DIRECTIONS FOR THIS TASK: Go through the listing below and output exactly the line with "Inductive Value : Type", the line with "Variable World : Type.", and each line between; omit the rest.

RECORDS FOR PROCESSING Block Start

(** * Secure link access control, issuance and idempotent generation

    A shallow embedding of the edge functions
    [validate_case_access], [regenerate_link] and
    [generate_case_from_pipedrive], of the authenticated route
    [/api/generate], of the shared crypto helpers and of the
    calculation engine, together with the properties of the
    specification that concern them.

    Conventions of the embedding:
    - JavaScript numbers that hold counters, W-2 counts and amounts are
      exact integers ([Z]); instants are milliseconds since the epoch
      ([Z]), the value [Date.getTime()] returns;
    - strings are byte strings (their UTF-8 encoding), so that
      [TextEncoder.encode] is the list of their bytes;
    - a handler is a computation over the [World] (the two tables and
      the log of outbound calls) that may throw; the [try]/[catch] of
      each handler turns a throw into its error response and keeps the
      writes made before it;
    - what a handler reads from outside (clock, random bytes, fresh
      row identifiers, whether the datastore answers a call with an
      error) is given by a record of that handler. *)

From Stdlib Require Import ZArith NArith List String Ascii Bool Lia.
From Stdlib Require Import Strings.Byte DecimalString DecimalPos DecimalFacts.
Import ListNotations.

Local Open Scope string_scope.
Local Open Scope Z_scope.

(** ** JavaScript values and string helpers *)

Module Js.

(** [!s] for a string: only the empty string is falsy. *)
Definition falsy (s : string) : bool :=
  match s with
  | EmptyString => true
  | String _ _ => false
  end.

(** [!v] for a nullable string (missing environment variable,
    missing JSON field). *)
Definition falsy_opt (v : option string) : bool :=
  match v with
  | None => true
  | Some s => falsy s
  end.

(** [n || 0] on a number. *)
Definition or_zero (n : Z) : Z := if n =? 0 then 0 else n.

Fixpoint repeat_char (c : ascii) (n : nat) : string :=
  match n with
  | O => EmptyString
  | S k => String c (repeat_char c k)
  end.

(** [s.padStart(n, c)] for a one-character filler. *)
Definition padStart (s : string) (n : nat) (c : ascii) : string :=
  repeat_char c (n - String.length s) ++ s.

(** [String(n)] for an integer. *)
Definition string_of_Z (n : Z) : string :=
  match n with
  | Z0 => "0"
  | Zpos p => NilZero.string_of_uint (Pos.to_uint p)
  | Zneg p => "-" ++ NilZero.string_of_uint (Pos.to_uint p)
  end.

(** [xs.join("")]. *)
Fixpoint join (xs : list string) : string :=
  match xs with
  | [] => EmptyString
  | x :: rest => x ++ join rest
  end.

(** The number of bytes of the white-space character the UTF-8 text
    [s] starts with, 0 when it starts with none.  The white space of
    [String.prototype.trim] is WhiteSpace and LineTerminator of
    ECMA-262: TAB, LF, VT, FF, CR and SPACE (one byte), U+00A0 (two
    bytes), and U+1680, U+2000 to U+200A, U+2028, U+2029, U+202F,
    U+205F, U+3000 and U+FEFF (three bytes). *)
Definition space_length (s : string) : nat :=
  match s with
  | EmptyString => 0
  | String a rest =>
      let x := N_of_ascii a in
      if (((9 <=? x) && (x <=? 13)) || (x =? 32))%N then 1
      else
        match rest with
        | EmptyString => 0
        | String b rest2 =>
            let y := N_of_ascii b in
            if ((x =? 194) && (y =? 160))%N then 2
            else
              match rest2 with
              | EmptyString => 0
              | String c _ =>
                  let z := N_of_ascii c in
                  if (((x =? 225) && (y =? 154) && (z =? 128))
                      || ((x =? 226) && (y =? 128)
                          && (((128 <=? z) && (z <=? 138))
                              || (z =? 168) || (z =? 169) || (z =? 175)))
                      || ((x =? 226) && (y =? 129) && (z =? 159))
                      || ((x =? 227) && (y =? 128) && (z =? 128))
                      || ((x =? 239) && (y =? 187) && (z =? 191)))%N
                  then 3 else 0
              end
        end
  end.

(** [s.trimStart()] *)
Fixpoint trimStart (s : string) : string :=
  match s with
  | EmptyString => EmptyString
  | String _ rest =>
      match space_length s, rest with
      | 1%nat, _ => trimStart rest
      | 2%nat, String _ rest2 => trimStart rest2
      | 3%nat, String _ (String _ rest3) => trimStart rest3
      | _, _ => s
      end
  end.

(** The text holds white space only. *)
Definition all_space (s : string) : bool := falsy (trimStart s).

(** [s.trimEnd()]: the text is cut where what follows is white space
    only. *)
Fixpoint trimEnd (s : string) : string :=
  match s with
  | EmptyString => EmptyString
  | String c rest => if all_space s then EmptyString else String c (trimEnd rest)
  end.

(** [s.trim()] *)
Definition trim (s : string) : string := trimEnd (trimStart s).

(** A number: an IEEE 754 double.  A finite double is an integer
    ([Int z]) or the fraction [m / 2^k] with [m] odd
    ([NonInteger m k]), of at most 53 significant bits and below
    [2^1024] in magnitude; the two zeros are [Int 0], no test of the
    code tells them apart. *)
Inductive Num : Type :=
| Int (z : Z)
| NonInteger (m : Z) (k : positive)
| NaN
| Infinity (negative : bool).

(** The integer [x] rounded to 53 significant bits, to nearest and
    ties to even. *)
Definition round53 (x : Z) : Z :=
  let a := Z.abs x in
  let drop := Z.log2 a - 52 in
  if drop <=? 0 then x
  else
    let q := Z.shiftr a drop in
    let rest := Z.land a (Z.ones drop) in
    let half := Z.shiftl 1 (drop - 1) in
    let up := (half <? rest) || ((rest =? half) && Z.odd q) in
    Z.sgn x * Z.shiftl (if up then q + 1 else q) drop.

(** [m / 2^k] in lowest terms; [fuel] is [k]. *)
Fixpoint reduce (fuel : nat) (m k : Z) : Num :=
  match fuel with
  | O => Int m
  | S rest => if Z.even m then reduce rest (m / 2) (k - 1) else NonInteger m (Z.to_pos k)
  end.

(** The double an operation returns whose exact result is
    [m / 2^k], for [0 <= k <= 1074]: the result is rounded to 53
    significant bits, and is an infinity from [2^1024] on. *)
Definition of_dyadic (m k : Z) : Num :=
  let r := round53 m in
  if 2 ^ (1024 + k) <=? Z.abs r then Infinity (m <? 0)
  else reduce (Z.to_nat k) r k.

(** [a * c] for an integer [c] that is a double. *)
Definition times (a : Num) (c : Z) : Num :=
  match a with
  | Int z => of_dyadic (z * c) 0
  | NonInteger m k => of_dyadic (m * c) (Zpos k)
  | NaN => NaN
  | Infinity negative => if c =? 0 then NaN else Infinity (xorb negative (c <? 0))
  end.

(** [a + b] *)
Definition plus (a b : Num) : Num :=
  let parts (n : Num) : Z * Z :=
    match n with
    | Int z => (z, 0)
    | NonInteger m k => (m, Zpos k)
    | _ => (0, 0)
    end in
  match a, b with
  | NaN, _ | _, NaN => NaN
  | Infinity x, Infinity y => if Bool.eqb x y then a else NaN
  | Infinity _, _ => a
  | _, Infinity _ => b
  | _, _ =>
      let '(ma, ka) := parts a in
      let '(mb, kb) := parts b in
      let k := Z.max ka kb in
      of_dyadic (ma * 2 ^ (k - ka) + mb * 2 ^ (k - kb)) k
  end.

(** What [JSON.stringify] sends for a number, and a [numeric] or
    [jsonb] column gives back: [null] for [NaN] and the infinities. *)
Definition json (n : Num) : option Num :=
  match n with
  | Int _ | NonInteger _ _ => Some n
  | NaN | Infinity _ => None
  end.

(** The number formatting of the platform:
    [Intl.NumberFormat("en-US", { style: "currency", currency: "USD" })
    .format], and the digits of Number::toString for the numbers that
    are not integers below [10^21]. *)
Record Formatting : Type := {
  currency : Num -> string;
  digits : Num -> string
}.

(** [String(n)], [`${n}`] *)
Definition toString (f : Formatting) (n : Num) : string :=
  match n with
  | Int z => if Z.abs z <? 10 ^ 21 then string_of_Z z else digits f n
  | NonInteger _ _ => digits f n
  | NaN => "NaN"
  | Infinity false => "Infinity"
  | Infinity true => "-Infinity"
  end.

Inductive Value : Type :=
| Undefined
| Null
| Boolean (b : bool)
| Number (n : Num)
| Str (s : string)
| Object.

(** [!v]. *)
Definition not (v : Value) : bool :=
  match v with
  | Undefined | Null => true
  | Boolean b => negb b
  | Number (Int z) => z =? 0
  | Number NaN => true
  | Number _ => false
  | Str s => falsy s
  | Object => false
  end.

Inductive Type_ : Type :=
| t_undefined | t_object | t_boolean | t_number | t_string.

(** [typeof v] *)
Definition typeof (v : Value) : Type_ :=
  match v with
  | Undefined => t_undefined
  | Null | Object => t_object
  | Boolean _ => t_boolean
  | Number _ => t_number
  | Str _ => t_string
  end.

Definition is_string (v : Value) : bool :=
  match typeof v with t_string => true | _ => false end.

(** [Number.isFinite(n)] *)
Definition isFinite (n : Num) : bool :=
  match n with
  | Int _ | NonInteger _ _ => true
  | NaN | Infinity _ => false
  end.

(** [Number.isInteger(n)] *)
Definition isInteger (n : Num) : bool :=
  match n with
  | Int _ => true
  | _ => false
  end.

(** [n <= 0] *)
Definition le_zero (n : Num) : bool :=
  match n with
  | Int z => z <=? 0
  | NonInteger m _ => m <? 0
  | NaN => false
  | Infinity negative => negative
  end.

(** The line feed of a template literal. *)
Definition LF : string := String (ascii_of_nat 10) EmptyString.

(** [xs.join(sep)] *)
Fixpoint join_with (sep : string) (xs : list string) : string :=
  match xs with
  | [] => EmptyString
  | [x] => x
  | x :: rest => x ++ sep ++ join_with sep rest
  end.

End Js.

(** ** The computation type of the handlers *)

(** What an [await]ed call or a statement ends with. *)
Inductive Outcome (A : Type) : Type :=
| Returned (a : A)
| Thrown (message : string).
Arguments Returned {A} a.
Arguments Thrown {A} message.

Section Computation.

Variable World : Type.

Definition M (A : Type) : Type := World -> Outcome A * World.

Definition ret {A} (a : A) : M A := fun w => (Returned a, w).

Definition throw {A} (message : string) : M A := fun w => (Thrown message, w).

Definition bind {A B} (m : M A) (k : A -> M B) : M B :=
  fun w =>
    match m w with
    | (Returned a, w') => k a w'
    | (Thrown message, w') => (Thrown message, w')
    end.

Definition get : M World := fun w => (Returned w, w).

Definition put (w : World) : M unit := fun _ => (Returned tt, w).

(** [try { body } catch (err) { handler }] around a whole handler. *)
Definition try_catch {A} (body : M A) (handler : string -> A) (w : World) : A * World :=
  match body w with
  | (Returned a, w') => (a, w')
  | (Thrown message, w') => (handler message, w')
  end.

(** [try { call } catch (e) { console.error(...) }]: the failure of
    a call that the handler declares non-fatal is swallowed. *)
Definition non_fatal (call : M unit) : M unit :=
  fun w =>
    match call w with
    | (_, w') => (Returned tt, w')
    end.

End Computation.

Arguments ret {World A} a.
Arguments throw {World A} message.
Arguments bind {World A B} m k.
Arguments get {World}.
Arguments put {World} w.
Arguments try_catch {World A} body handler w.
Arguments non_fatal {World} call.

Declare Scope handler_scope.
Delimit Scope handler_scope with handler.
Notation "x <- m ;; k" := (bind m (fun x => k))
  (at level 61, m at next level, right associativity) : handler_scope.
Notation "m ;;; k" := (bind m (fun _ => k))
  (at level 61, right associativity) : handler_scope.

Local Open Scope handler_scope.

(** ** Configuration constants *)

(** [supabase/functions/_shared/constants.ts], the constants of the
    edge functions. *)
Module EdgeConstants.
(** Per-W2 multiplier for Total Tax Reduction *)
Definition RATE_TOTAL : Z := 3357.
(** Per-W2 multiplier for Employer Net Savings *)
Definition RATE_ER : Z := 1187.
(** Per-W2 multiplier for Employee Reduction *)
Definition RATE_EE : Z := 2170.
(** Link expiry in days *)
Definition LINK_EXPIRY_DAYS : Z := 30.
(** Lock duration in minutes after too many failed attempts *)
Definition LOCK_DURATION_MINUTES : Z := 30.
(** Max passcode attempts before locking *)
Definition MAX_ATTEMPTS : Z := 10.
(** Idempotency window in seconds *)
Definition IDEMPOTENCY_WINDOW_SECONDS : Z := 60.
End EdgeConstants.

RECORDS FOR PROCESSING Block End

SOLUTION:
Inductive Value : Type :=
| Undefined
| Null
| Boolean (b : bool)
| Number (n : Num)
| Str (s : string)
| Object.

(** [!v]. *)
Definition not (v : Value) : bool :=
  match v with
  | Undefined | Null => true
  | Boolean b => negb b
  | Number (Int z) => z =? 0
  | Number NaN => true
  | Number _ => false
  | Str s => falsy s
  | Object => false
  end.

Inductive Type_ : Type :=
| t_undefined | t_object | t_boolean | t_number | t_string.

(** [typeof v] *)
Definition typeof (v : Value) : Type_ :=
  match v with
  | Undefined => t_undefined
  | Null | Object => t_object
  | Boolean _ => t_boolean
  | Number _ => t_number
  | Str _ => t_string
  end.

Definition is_string (v : Value) : bool :=
  match typeof v with t_string => true | _ => false end.

(** [Number.isFinite(n)] *)
Definition isFinite (n : Num) : bool :=
  match n with
  | Int _ | NonInteger _ _ => true
  | NaN | Infinity _ => false
  end.

(** [Number.isInteger(n)] *)
Definition isInteger (n : Num) : bool :=
  match n with
  | Int _ => true
  | _ => false
  end.

(** [n <= 0] *)
Definition le_zero (n : Num) : bool :=
  match n with
  | Int z => z <=? 0
  | NonInteger m _ => m <? 0
  | NaN => false
  | Infinity negative => negative
  end.

(** The line feed of a template literal. *)
Definition LF : string := String (ascii_of_nat 10) EmptyString.

(** [xs.join(sep)] *)
Fixpoint join_with (sep : string) (xs : list string) : string :=
  match xs with
  | [] => EmptyString
  | [x] => x
  | x :: rest => x ++ sep ++ join_with sep rest
  end.

End Js.

(** ** The computation type of the handlers *)

(** What an [await]ed call or a statement ends with. *)
Inductive Outcome (A : Type) : Type :=
| Returned (a : A)
| Thrown (message : string).
Arguments Returned {A} a.
Arguments Thrown {A} message.

Section Computation.

Variable World : Type.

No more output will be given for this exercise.